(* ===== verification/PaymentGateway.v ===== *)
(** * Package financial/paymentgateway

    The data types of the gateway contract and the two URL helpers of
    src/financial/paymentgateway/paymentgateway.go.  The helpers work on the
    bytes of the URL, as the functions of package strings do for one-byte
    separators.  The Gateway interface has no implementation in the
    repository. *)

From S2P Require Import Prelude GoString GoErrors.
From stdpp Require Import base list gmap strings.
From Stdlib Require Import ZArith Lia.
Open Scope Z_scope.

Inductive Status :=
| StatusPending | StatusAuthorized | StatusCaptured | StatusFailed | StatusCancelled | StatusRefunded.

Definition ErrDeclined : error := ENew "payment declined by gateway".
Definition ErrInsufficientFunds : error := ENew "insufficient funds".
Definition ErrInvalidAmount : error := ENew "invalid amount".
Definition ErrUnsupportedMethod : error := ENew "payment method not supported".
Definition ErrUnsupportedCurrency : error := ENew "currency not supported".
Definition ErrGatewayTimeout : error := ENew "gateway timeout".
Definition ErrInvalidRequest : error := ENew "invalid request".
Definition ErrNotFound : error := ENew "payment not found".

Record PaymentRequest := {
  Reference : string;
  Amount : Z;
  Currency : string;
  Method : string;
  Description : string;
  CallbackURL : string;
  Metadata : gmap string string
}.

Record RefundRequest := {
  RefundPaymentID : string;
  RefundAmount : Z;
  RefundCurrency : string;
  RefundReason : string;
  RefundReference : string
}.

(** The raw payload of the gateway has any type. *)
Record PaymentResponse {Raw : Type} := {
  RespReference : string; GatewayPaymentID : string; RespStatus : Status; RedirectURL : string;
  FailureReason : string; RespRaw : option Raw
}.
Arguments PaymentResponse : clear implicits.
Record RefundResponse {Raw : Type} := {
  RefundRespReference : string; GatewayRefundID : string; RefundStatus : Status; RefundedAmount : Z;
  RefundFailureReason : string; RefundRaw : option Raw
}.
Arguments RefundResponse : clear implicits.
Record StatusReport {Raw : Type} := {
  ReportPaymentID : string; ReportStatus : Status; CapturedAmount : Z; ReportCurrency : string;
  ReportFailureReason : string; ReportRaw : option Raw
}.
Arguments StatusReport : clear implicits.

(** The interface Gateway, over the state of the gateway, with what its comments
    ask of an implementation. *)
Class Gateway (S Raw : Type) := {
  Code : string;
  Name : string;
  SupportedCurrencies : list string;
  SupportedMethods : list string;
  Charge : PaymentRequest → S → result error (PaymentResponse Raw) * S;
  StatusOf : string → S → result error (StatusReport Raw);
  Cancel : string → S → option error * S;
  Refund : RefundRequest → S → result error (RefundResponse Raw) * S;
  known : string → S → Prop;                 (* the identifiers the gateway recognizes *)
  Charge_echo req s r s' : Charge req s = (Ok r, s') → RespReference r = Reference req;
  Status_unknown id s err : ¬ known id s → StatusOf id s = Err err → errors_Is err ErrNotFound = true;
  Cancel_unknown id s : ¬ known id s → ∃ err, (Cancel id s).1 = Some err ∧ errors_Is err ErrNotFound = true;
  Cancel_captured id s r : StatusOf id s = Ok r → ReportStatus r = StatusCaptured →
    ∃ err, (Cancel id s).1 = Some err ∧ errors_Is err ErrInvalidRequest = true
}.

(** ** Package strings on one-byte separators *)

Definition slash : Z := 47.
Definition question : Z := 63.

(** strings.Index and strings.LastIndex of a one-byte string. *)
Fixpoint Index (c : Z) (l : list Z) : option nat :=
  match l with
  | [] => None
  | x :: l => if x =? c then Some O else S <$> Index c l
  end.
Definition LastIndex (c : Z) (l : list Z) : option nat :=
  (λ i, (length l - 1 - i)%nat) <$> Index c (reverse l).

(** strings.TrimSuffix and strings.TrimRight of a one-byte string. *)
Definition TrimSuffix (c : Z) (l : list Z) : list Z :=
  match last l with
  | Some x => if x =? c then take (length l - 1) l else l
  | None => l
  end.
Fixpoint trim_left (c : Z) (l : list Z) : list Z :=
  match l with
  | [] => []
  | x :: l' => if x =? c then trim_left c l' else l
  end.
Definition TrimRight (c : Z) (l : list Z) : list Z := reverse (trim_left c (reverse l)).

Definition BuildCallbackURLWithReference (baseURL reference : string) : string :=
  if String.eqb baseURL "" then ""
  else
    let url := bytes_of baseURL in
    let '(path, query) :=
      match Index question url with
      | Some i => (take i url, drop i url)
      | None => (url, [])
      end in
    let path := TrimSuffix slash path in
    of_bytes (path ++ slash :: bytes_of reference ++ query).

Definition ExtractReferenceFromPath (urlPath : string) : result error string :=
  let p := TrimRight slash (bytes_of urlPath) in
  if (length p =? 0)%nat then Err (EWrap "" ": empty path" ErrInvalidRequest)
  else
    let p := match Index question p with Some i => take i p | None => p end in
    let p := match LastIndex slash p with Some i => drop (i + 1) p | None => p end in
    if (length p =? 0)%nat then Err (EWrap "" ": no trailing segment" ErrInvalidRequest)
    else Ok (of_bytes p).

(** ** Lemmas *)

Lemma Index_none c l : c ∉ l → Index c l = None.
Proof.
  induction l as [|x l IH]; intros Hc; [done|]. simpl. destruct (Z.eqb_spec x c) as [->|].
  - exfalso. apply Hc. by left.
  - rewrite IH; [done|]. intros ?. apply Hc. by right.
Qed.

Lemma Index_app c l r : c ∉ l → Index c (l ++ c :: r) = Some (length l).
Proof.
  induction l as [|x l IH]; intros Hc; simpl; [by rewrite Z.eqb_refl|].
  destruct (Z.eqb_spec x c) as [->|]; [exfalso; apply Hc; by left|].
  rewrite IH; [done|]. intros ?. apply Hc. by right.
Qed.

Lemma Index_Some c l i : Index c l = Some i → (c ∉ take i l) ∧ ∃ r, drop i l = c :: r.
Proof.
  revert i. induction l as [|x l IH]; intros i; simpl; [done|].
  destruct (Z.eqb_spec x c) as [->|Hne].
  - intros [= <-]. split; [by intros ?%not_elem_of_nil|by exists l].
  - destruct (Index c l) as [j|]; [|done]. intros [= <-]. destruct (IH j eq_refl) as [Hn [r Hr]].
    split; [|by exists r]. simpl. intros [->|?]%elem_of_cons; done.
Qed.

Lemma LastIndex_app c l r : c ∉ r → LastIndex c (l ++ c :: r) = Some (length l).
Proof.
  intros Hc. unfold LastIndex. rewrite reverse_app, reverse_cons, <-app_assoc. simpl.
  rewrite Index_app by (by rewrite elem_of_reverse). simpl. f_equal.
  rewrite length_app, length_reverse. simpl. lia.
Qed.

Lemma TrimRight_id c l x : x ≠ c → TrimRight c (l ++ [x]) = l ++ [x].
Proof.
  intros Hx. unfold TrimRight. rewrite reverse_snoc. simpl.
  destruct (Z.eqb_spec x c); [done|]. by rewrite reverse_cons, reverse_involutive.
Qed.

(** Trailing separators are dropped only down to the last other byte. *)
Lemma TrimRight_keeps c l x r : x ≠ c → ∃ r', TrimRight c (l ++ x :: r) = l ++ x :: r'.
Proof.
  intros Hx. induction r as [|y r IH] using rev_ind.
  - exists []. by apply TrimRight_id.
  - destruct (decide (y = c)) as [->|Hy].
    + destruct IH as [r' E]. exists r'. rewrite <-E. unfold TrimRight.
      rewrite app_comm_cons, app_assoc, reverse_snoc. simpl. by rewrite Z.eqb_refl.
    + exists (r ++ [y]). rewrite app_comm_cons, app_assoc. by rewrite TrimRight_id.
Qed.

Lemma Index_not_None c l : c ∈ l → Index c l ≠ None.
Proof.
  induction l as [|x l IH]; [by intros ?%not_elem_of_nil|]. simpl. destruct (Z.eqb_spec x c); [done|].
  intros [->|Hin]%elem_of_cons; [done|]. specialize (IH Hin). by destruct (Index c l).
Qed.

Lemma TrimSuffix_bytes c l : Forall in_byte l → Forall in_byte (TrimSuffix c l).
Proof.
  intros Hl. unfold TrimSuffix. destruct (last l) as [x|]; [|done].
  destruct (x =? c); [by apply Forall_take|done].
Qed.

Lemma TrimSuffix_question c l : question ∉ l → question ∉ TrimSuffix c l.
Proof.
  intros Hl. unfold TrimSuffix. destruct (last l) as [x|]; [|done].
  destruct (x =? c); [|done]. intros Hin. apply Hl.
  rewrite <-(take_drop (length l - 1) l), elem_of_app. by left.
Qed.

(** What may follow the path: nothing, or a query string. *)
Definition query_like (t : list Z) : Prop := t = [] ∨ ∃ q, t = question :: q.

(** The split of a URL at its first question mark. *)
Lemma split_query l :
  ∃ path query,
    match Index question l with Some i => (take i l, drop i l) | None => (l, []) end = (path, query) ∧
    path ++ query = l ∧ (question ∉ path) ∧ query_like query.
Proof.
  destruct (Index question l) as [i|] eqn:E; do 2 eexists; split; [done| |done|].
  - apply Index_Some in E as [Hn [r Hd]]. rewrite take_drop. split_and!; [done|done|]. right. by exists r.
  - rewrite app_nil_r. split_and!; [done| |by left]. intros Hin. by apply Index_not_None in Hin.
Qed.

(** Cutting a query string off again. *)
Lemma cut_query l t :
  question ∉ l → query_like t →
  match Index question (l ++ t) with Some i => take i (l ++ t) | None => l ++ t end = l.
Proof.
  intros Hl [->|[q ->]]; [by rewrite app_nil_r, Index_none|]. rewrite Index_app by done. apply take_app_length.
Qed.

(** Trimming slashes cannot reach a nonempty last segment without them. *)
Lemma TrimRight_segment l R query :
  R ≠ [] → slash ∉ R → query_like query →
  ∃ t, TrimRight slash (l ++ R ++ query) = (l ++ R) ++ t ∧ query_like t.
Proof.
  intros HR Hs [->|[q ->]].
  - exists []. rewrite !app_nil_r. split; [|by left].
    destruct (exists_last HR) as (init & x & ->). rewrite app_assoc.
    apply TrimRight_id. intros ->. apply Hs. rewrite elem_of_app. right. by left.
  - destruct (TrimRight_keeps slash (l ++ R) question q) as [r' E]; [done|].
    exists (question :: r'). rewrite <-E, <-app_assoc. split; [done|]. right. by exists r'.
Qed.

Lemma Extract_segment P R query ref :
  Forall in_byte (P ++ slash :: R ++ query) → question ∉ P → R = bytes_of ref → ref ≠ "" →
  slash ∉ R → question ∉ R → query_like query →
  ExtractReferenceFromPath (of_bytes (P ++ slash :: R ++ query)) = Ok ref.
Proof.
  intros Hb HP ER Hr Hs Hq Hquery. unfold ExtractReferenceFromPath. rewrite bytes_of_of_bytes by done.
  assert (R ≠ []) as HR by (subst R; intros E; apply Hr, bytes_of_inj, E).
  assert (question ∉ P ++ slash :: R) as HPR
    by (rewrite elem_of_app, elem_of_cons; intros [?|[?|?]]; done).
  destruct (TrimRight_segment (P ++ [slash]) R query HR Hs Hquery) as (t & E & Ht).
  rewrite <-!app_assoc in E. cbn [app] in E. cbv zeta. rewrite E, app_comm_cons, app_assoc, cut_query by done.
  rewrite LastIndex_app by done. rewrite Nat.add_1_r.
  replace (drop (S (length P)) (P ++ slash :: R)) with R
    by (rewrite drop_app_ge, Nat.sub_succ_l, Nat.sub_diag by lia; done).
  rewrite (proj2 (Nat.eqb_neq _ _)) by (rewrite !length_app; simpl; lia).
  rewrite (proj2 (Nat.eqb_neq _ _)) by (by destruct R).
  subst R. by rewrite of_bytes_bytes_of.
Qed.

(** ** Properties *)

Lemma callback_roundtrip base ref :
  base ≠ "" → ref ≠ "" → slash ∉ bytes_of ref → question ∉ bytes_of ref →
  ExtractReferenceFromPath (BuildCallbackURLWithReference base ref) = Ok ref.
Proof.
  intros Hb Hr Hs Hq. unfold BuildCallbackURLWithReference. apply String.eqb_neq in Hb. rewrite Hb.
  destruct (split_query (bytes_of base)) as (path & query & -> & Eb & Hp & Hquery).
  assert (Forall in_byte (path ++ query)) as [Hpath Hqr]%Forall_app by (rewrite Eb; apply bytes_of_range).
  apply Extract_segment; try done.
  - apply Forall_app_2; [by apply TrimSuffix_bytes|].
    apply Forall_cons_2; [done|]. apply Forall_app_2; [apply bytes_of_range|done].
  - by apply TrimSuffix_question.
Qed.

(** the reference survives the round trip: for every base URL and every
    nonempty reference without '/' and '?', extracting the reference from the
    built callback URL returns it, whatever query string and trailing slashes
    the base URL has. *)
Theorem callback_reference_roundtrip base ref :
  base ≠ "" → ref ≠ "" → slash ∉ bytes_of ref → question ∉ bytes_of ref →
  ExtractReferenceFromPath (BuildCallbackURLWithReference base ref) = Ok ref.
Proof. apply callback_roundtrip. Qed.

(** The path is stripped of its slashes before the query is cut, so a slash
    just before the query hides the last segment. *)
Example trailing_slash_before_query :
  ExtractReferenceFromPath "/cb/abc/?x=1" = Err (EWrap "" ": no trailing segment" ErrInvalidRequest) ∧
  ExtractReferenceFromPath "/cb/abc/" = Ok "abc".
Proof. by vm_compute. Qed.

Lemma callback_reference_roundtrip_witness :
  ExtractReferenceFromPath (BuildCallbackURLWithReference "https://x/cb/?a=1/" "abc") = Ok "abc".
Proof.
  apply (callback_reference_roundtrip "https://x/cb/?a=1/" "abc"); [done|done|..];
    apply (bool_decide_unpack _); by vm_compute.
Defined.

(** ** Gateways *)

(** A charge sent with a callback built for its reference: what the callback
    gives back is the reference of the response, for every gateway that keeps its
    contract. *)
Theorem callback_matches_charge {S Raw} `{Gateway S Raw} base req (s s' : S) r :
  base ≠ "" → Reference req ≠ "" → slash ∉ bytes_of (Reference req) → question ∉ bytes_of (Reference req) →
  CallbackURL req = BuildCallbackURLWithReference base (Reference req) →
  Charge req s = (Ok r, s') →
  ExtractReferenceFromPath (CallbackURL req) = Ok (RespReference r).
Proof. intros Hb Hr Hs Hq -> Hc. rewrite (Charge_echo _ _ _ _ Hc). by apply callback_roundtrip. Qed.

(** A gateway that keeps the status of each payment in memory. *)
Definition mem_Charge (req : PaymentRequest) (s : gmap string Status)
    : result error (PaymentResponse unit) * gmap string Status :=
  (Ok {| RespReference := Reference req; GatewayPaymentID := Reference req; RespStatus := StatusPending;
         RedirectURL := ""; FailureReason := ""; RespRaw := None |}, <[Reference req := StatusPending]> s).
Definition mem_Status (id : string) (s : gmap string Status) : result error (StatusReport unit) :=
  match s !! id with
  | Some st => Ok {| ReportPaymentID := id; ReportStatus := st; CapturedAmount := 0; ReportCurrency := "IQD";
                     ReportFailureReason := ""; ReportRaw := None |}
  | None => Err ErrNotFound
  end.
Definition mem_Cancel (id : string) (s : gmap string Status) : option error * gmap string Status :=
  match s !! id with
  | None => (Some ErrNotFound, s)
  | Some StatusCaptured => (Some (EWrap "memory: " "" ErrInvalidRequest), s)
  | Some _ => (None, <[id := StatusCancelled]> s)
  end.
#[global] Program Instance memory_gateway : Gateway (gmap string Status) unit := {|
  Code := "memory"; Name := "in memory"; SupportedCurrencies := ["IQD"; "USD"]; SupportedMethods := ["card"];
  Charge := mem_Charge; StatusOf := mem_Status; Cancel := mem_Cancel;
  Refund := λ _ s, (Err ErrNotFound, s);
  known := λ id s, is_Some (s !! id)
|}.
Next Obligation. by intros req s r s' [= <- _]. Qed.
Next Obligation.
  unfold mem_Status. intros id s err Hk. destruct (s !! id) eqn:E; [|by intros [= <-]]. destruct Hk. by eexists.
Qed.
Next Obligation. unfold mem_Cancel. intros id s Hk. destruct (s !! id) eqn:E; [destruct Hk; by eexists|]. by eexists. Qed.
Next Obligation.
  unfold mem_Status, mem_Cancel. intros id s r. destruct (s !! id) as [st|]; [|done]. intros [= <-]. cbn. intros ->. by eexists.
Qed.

==============================

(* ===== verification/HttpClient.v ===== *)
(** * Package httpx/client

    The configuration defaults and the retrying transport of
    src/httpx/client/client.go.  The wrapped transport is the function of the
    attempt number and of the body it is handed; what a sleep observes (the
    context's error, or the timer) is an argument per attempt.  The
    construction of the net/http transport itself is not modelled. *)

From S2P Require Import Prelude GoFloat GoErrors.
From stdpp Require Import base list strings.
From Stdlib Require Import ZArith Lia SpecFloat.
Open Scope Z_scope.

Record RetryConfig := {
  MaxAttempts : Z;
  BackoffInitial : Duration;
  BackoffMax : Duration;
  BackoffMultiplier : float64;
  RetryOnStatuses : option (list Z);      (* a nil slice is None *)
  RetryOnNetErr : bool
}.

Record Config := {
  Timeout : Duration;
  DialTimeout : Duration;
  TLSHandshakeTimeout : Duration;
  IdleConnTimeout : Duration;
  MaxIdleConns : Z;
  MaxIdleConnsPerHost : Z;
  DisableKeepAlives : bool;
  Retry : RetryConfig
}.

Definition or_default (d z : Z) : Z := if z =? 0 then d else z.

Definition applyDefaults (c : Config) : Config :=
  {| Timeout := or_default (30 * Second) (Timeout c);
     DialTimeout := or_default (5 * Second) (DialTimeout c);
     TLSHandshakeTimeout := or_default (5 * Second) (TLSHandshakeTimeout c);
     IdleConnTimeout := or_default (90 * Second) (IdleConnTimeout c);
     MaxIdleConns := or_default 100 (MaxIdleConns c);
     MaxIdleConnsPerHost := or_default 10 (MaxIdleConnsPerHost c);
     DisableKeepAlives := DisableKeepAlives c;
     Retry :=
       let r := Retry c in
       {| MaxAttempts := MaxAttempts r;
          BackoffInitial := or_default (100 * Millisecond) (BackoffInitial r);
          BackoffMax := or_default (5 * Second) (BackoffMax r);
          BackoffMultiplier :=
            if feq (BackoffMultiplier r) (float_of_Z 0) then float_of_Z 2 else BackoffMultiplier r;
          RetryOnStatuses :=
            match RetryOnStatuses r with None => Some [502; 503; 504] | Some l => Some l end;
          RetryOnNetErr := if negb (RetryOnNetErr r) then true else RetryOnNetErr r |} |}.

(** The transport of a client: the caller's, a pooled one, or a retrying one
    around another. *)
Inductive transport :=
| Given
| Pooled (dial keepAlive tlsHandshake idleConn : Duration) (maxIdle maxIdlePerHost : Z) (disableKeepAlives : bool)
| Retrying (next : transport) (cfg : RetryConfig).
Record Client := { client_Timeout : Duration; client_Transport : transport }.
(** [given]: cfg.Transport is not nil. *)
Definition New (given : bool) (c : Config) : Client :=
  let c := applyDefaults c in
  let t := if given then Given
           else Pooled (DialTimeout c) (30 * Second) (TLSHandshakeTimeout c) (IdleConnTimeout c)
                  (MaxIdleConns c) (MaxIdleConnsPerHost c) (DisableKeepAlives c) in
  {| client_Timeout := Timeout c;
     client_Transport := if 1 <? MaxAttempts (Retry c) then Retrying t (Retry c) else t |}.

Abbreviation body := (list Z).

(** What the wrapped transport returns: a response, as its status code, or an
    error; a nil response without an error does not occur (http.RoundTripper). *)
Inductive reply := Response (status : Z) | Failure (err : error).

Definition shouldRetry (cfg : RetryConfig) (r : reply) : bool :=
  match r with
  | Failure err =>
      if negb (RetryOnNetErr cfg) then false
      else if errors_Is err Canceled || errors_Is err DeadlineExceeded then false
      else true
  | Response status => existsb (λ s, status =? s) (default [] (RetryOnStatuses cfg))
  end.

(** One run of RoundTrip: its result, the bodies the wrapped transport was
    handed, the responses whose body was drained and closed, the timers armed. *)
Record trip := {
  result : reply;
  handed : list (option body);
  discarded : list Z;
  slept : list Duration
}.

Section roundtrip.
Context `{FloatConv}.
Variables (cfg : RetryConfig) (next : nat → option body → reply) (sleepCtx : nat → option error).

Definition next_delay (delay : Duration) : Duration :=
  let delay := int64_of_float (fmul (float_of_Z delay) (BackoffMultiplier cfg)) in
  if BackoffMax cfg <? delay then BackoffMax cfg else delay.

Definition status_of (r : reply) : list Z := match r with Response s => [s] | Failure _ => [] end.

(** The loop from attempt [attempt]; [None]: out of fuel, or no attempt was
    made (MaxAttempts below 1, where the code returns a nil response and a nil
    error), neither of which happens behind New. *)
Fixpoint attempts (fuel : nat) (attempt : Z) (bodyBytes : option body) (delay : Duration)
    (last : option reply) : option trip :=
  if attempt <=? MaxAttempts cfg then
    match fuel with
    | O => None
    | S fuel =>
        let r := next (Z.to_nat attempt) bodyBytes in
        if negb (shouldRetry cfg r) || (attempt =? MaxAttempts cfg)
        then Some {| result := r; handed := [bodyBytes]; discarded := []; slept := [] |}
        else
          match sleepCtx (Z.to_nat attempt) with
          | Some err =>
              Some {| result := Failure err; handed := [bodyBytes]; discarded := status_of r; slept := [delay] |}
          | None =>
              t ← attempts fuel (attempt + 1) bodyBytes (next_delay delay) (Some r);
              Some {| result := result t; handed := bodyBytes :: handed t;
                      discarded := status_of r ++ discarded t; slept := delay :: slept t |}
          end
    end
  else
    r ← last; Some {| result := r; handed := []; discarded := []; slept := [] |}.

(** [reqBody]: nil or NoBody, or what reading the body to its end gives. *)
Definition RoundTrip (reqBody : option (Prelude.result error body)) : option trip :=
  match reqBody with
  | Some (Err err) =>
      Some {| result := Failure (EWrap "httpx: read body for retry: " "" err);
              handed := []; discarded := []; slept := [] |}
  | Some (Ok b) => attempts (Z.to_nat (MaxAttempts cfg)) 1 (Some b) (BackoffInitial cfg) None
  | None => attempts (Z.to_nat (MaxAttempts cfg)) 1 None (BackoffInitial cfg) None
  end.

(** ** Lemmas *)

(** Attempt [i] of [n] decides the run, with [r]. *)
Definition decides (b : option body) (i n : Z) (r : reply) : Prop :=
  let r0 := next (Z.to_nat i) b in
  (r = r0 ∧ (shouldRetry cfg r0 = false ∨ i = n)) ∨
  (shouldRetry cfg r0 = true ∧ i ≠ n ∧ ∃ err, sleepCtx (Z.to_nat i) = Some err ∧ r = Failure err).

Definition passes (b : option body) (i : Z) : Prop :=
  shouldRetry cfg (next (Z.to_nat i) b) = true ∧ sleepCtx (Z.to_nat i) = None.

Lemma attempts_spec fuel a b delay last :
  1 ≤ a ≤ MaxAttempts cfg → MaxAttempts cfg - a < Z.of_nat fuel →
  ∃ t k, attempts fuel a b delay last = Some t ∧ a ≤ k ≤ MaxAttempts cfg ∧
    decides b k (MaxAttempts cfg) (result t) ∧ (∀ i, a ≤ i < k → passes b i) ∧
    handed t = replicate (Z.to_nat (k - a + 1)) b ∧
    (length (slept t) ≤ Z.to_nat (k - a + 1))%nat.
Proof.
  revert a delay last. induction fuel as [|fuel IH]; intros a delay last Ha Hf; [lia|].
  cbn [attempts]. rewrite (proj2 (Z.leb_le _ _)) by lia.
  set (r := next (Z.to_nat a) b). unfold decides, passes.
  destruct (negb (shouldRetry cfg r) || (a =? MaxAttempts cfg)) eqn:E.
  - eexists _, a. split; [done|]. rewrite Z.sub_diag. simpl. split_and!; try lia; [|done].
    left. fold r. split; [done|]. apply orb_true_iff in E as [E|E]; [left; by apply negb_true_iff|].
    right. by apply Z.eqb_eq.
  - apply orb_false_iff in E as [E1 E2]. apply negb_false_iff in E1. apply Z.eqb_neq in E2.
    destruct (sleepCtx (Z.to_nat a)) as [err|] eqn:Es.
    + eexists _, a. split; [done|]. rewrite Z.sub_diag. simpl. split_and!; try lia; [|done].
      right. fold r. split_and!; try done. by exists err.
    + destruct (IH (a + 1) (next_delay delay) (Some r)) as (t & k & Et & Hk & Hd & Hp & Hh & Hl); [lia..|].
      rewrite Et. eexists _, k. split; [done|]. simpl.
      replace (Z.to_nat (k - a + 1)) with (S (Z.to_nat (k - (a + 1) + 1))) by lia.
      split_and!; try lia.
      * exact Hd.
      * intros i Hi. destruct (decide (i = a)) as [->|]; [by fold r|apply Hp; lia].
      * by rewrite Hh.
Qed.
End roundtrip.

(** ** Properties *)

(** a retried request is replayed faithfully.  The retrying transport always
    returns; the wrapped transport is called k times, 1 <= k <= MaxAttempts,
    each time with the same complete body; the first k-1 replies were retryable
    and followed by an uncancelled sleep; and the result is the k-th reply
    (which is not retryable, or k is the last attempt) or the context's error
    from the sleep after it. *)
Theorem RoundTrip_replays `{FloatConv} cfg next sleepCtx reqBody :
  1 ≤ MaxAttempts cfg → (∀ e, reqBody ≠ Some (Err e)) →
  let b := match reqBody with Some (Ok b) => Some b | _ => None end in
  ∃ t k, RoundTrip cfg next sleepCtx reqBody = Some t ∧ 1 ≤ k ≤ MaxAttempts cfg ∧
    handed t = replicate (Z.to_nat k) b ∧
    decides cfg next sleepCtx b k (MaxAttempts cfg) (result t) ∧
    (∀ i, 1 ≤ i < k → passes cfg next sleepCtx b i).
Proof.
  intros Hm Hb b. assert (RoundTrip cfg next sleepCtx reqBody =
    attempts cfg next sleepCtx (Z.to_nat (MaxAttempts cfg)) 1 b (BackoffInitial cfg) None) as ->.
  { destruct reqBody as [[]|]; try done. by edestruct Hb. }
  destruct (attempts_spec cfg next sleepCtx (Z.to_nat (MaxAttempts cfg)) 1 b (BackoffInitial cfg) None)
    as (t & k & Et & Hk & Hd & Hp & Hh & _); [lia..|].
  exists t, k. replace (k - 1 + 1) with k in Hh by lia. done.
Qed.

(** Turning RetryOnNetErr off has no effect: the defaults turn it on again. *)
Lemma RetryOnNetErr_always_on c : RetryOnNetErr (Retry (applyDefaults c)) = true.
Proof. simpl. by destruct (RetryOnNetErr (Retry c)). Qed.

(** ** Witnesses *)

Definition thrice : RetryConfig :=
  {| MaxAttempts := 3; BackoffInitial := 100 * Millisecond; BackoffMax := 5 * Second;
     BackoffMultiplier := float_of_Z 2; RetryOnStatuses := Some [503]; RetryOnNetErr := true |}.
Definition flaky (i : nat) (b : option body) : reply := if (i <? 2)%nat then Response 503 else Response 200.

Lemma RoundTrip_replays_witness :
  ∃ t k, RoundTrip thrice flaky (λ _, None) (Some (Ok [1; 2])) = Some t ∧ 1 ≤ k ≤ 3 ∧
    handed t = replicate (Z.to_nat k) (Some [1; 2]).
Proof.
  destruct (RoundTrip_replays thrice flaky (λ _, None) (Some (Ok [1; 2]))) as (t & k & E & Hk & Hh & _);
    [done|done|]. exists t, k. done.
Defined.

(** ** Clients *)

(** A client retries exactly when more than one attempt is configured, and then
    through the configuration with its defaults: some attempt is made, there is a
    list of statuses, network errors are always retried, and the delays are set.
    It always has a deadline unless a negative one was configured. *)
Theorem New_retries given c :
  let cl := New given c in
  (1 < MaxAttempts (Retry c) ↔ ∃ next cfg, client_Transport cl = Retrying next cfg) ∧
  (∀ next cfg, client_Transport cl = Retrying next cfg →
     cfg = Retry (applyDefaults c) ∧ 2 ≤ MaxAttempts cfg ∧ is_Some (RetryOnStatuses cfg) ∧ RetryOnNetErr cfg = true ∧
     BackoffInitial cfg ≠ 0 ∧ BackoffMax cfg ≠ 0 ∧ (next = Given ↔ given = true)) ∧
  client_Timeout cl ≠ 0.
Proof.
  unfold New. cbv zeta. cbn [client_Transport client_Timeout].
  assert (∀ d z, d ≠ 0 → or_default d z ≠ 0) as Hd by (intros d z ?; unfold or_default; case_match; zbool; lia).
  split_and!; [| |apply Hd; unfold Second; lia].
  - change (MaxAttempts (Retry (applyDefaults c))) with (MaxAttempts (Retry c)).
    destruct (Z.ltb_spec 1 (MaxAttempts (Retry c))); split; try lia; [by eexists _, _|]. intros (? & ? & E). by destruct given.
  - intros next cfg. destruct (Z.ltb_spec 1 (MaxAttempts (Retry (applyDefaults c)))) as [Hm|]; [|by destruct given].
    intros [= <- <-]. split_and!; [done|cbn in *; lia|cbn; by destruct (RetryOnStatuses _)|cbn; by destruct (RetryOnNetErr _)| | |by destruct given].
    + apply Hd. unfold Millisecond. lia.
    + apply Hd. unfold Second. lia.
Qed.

==============================

What is required - Find the lines in the entries above where "StatusOf" occurs, and copy each of them.

Answer area -
  StatusOf : string → S → result error (StatusReport Raw);
  Status_unknown id s err : ¬ known id s → StatusOf id s = Err err → errors_Is err ErrNotFound = true;
  Cancel_captured id s r : StatusOf id s = Ok r → ReportStatus r = StatusCaptured →
  Charge := mem_Charge; StatusOf := mem_Status; Cancel := mem_Cancel;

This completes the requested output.